Not my reality

I have been in pursuit of an answer as to what makes me (and people like me) different from your average person since I was a little boy hiding from my bullying classmates in elementary school.

And recently, I feel like I have a solid lead on one of the main factors : we refuse to accept the communal reality.

I will explain. Prototypicallly, human beings have a shared sense of what is real. We gather information on our own, true, but then we share that information with others of our tribe, and that information is added to the group reality.

A simple example : You are driving home from work one day when you notice that a local restaurant that has been in business since before you were born has now gone out of business. Your immediate instinct is to tell everyone about it when you get home. You do so, and now everyone you live with amends their map of reality to reflect this new information.

Were it not for this impulse to share (and receive) information, there would be no particular impulse to tell anyone what you had seen, and you would have kept your version of reality to yourself.

But you didn’t. You knew there would be people who wanted to know back home, and so you told them, and it felt good.

This is how our enmeshed reality works. And even us big brained intellectuals can accept that kind of shared reality. When it is an abstract piece of information, we share the communal reality like everyone else.

But only on the surface. Below the surface, it’s a different story. Because one of the most stark and distinct differences between the intellectual outlook and the more average outlook is that intellectuals accept new information consciously, and with a fair bit of rigorous pre-testing of said information for soundness and consistency.

Average people do not do this, or at least, do not do it to the levels we do. To them, reality is a shared and social phenomenon. The topmost priority is not the truth. The truth is very important and no-one knowingly believes a lie (that’s simply not possible) but it is not the most important thing.

The most important thing to the average person is to develop an understanding of reality that keeps them in accord with the rest of their peer group.

It is not that these people are incapable of truly independent thought. In fact, in every person’s life, there will be times when it is impossible to avoid.

They just don’t see the point in wandering away from the herd and abandoning its soothing protection when, to their mind, the only possible result is to end up lost, confused, and alone.

There is nothing out there for them, or so they think.

And this may well be a function of intelligence. It might be that the kind of rugged intellectualism practiced by the high IQ set is simply not an option for people of average mental capacity. They lack the mental strength and cognitive bandwidth to keep and maintain their own independent version of reality. They need the communal reality to do at least some of the thinking for them. That way, they can concentrate on their own lives and the highly important social information from it.

That leads us to the main problem : the ruggedly independent mindset seems to be at odds with social information and hence the raw data needed for social interaction. By refusing to simply accept the communal reality and demanding such virtues as logical consistency and congruence with other known facts, the intellectual automatically excludes the less certain and verifiable information coming to them via their empathy and social antenna.

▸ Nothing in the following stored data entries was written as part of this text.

(** X14.  The Jacobian of a constructed DomainConcatenation whose children
    have distinct domain names each.  When every child has one domain,
    [_jac] returns, for each secondary index in turn and for each child in
    the order of the children, the child's Jacobian restricted to the rows
    the child has at this index.  When a child has more than one domain it
    raises [NotImplementedError]. *)
Theorem jac_stacks_the_blocks_of_the_children :
  forall (X J : Type) (children : list (Symbol X)) (mesh : Mesh)
         (dc : DomainConcatenation.t X) (child_jacs : list J),
    DomainConcatenation.__init__ children mesh None = Ok dc ->
    Forall (fun child => NoDup (Node.domain child)) children ->
    length child_jacs = length children ->
    (Forall (fun child => length (Node.domain child) = 1%nat) children ->
     DomainConcatenation._jac dc child_jacs
     = DomainConcatenation.Returns
         (flat_map (jac_blocks mesh children child_jacs)
                   (seq 0 (DomainConcatenation.secondary_dimensions_npts dc)))) /\
    (~ Forall (fun child => length (Node.domain child) = 1%nat) children ->
     DomainConcatenation._jac dc child_jacs = DomainConcatenation.Raises NotImplementedError).
Proof.
  intros X J children mesh dc child_jacs Hinit Hdistinct Hlen.
  destruct (init_layout _ _ _ Hinit) as (_ & _ & _ & Hn & _). cbv zeta in Hn.
  destruct (init_children _ _ _ Hinit) as (_ & _ & Hslices).
  unfold DomainConcatenation._jac.
  set (n := DomainConcatenation.secondary_dimensions_npts dc) in *. split.
  - intros Hall.
    assert (Hrows : forall len a jacs, (a + len <= n)%nat ->
              DomainConcatenation.loop
                (fun jacs i =>
                   DomainConcatenation.loop (DomainConcatenation.jac_block i)
                     (combine child_jacs (DomainConcatenation.children_slices dc)) jacs)
                (seq a len) jacs
              = DomainConcatenation.Returns
                  (jacs ++ flat_map (jac_blocks mesh children child_jacs) (seq a len))).
    { induction len as [|len IH]; intros a jacs Ha; cbn [seq DomainConcatenation.loop flat_map].
      - rewrite app_nil_r. reflexivity.
      - assert (Hi : (a < n)%nat) by lia.
        rewrite (proj1 (jac_row mesh n a children _ Hslices Hdistinct Hi child_jacs jacs Hlen)
                       Hall).
        rewrite IH by lia. rewrite app_assoc. reflexivity. }
    rewrite (Hrows n 0%nat []) by lia. reflexivity.
  - intros Hnot. destruct n as [|n']; [lia|]. cbn [seq DomainConcatenation.loop].
    assert (Hi : (0 < S n')%nat) by lia.
    rewrite (proj2 (jac_row mesh (S n') 0 children _ Hslices Hdistinct Hi child_jacs [] Hlen)
                   Hnot).
    reflexivity.
Qed.

(** An instance: a child on A and a child on B over two secondary indices. *)
Lemma jac_stacks_the_blocks_witness :
  DomainConcatenation._jac dc_two_by_two ["JA"%string; "JB"%string]
  = DomainConcatenation.Returns
      [("JA"%string, Slice 0 2); ("JB"%string, Slice 0 1);
       ("JA"%string, Slice 2 4); ("JB"%string, Slice 1 2)].
Proof.
  apply (proj1 (jac_stacks_the_blocks_of_the_children Z string
                  [constant_child 1 "A" [1; 2; 3; 4]; constant_child 2 "B" [5; 6]]
                  mesh_two_by_two dc_two_by_two ["JA"%string; "JB"%string]
                  eq_refl
                  ltac:(repeat constructor; intros [])
                  eq_refl)).
  repeat constructor.
Defined.

(** * The layout and the size of a constructed [DomainConcatenation] *)

Lemma strongly_sorted_nth {A : Type} (R : A -> A -> Prop) (l : list A) :
  StronglySorted R l ->
  forall k1 k2 a b, (k1 < k2)%nat -> nth_error l k1 = Some a -> nth_error l k2 = Some b ->
                    R a b.
Proof.
  induction 1 as [|x l Hl IH Hx]; intros k1 k2 a b Hlt H1 H2.
  - destruct k1; discriminate H1.
  - destruct k2 as [|k2]; [lia|]. cbn [nth_error] in H2. destruct k1 as [|k1].
    + cbn [nth_error] in H1. injection H1 as <-. rewrite Forall_forall in Hx.
      apply Hx, (nth_error_In _ _ H2).
    + cbn [nth_error] in H1. apply (IH k1 k2); [lia | assumption..].
Qed.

Tragically, these signals are then treated as noise, and excluded from consciousness. The intellectual comes to rely on only the information derived from reason, logic, and facts, and to ignore empathy, instinct, and even simple emotion, for they are seen as unreliable and unverifiable.

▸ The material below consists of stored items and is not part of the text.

Lemma exactDuplicate_false (email phoneNumber : option string)
  (allLinked : list Contact) :
  exactDuplicate email phoneNumber allLinked = false <->
  forall c, In c allLinked ->
    (email <> None /\ Contact.email c <> email) \/
    (phoneNumber <> None /\ Contact.phoneNumber c <> phoneNumber).
Proof.
  unfold exactDuplicate. split.
  - intros H c Hc.
    assert (Hf : ((isNull email || optString_eqb (Contact.email c) email) &&
                  (isNull phoneNumber ||
                   optString_eqb (Contact.phoneNumber c) phoneNumber))
                 = false).
    { destruct (_ && _) eqn:E; auto.
      rewrite <- H. symmetry. apply existsb_exists. exists c. auto. }
    apply andb_false_iff in Hf. destruct Hf as [Hf|Hf];
      apply orb_false_iff in Hf; destruct Hf as [Hn Hq]; [left|right];
      (split; [intros ->; discriminate|]);
      intros E; apply optString_eqb_eq in E; congruence.
  - intros H. destruct (existsb _ _) eqn:E; auto.
    apply existsb_exists in E. destruct E as [c [Hc E]].
    apply andb_true_iff in E. destruct E as [E1 E2].
    destruct (H c Hc) as [[Hn Hq]|[Hn Hq]]; exfalso.
    + apply orb_true_iff in E1. destruct E1 as [E1|E1].
      * destruct email; [discriminate | congruence].
      * apply optString_eqb_eq in E1. contradiction.
    + apply orb_true_iff in E2. destruct E2 as [E2|E2].
      * destruct phoneNumber; [discriminate | congruence].
      * apply optString_eqb_eq in E2. contradiction.
Qed.

Lemma hasNew_no_row (field : Contact -> option string) (v : option string)
  (allLinked : list Contact) :
  normalized v ->
  hasNew v (filterBoolean (map field allLinked)) = true ->
  v <> None /\ forall c, In c allLinked -> field c <> v.
Proof.
  intros Hn H. apply hasNew_true in H. destruct H as [s [E H]]. subst v.
  split; [discriminate|]. intros c Hc Ec. apply H.
  apply existing_In. split.
  - intros ->. apply Hn. reflexivity.
  - exists c. auto.
Qed.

Average people believe the people they trust. Intellectual types figure it out for themselves. This opens up one universe of information and insight while closing the door on another.

So is there a route back from this decision, or indeed, a way to “have it all” by encompassing both? I am not sure. One would like to think there was, but from my observations, the intellectual way, once chosen and maintained, is irreversible.

That does not mean the situation cannot be improved, however. But the patient in this case must be willing and able to accept that the information from their emotions and instincts is valid and true in its own way, and therefore all efforts to accept and understand it are worth the effort as they will only enrich their understanding of the world.

Any adherence to the misguided idea that one can only rely on the fruits of the intellectual process will block the process. Billions of us Earthlings use the information from our emotions to navigate through the human world every day, and a lot of them are doing a much better job of it than us supposedly smarter types, so we must concede that they know something we don’t.

Open up your mind to the world of social information. Be willing, for a time, to accept some things without questioning them and see what happens. Try to find that part of the mind that takes in social information and do your best to hook it up to your main cognitive center. Feel your way through things.

And don’t be quite so fanatical in your guarding your citadel or knowledge from all irrational influences. There might be vitally important information in all that messy emotional stuff, and no intellectual worth their salt ignores information simply because it makes them uncomfortable.

That lonely vigil at the gates of the mind might help you develop a sense of objective reality, but it also keeps you isolated from the rest of humanity, and unhappy.

And what’s more important than happiness?

I will talk to you nice people again tomorrow.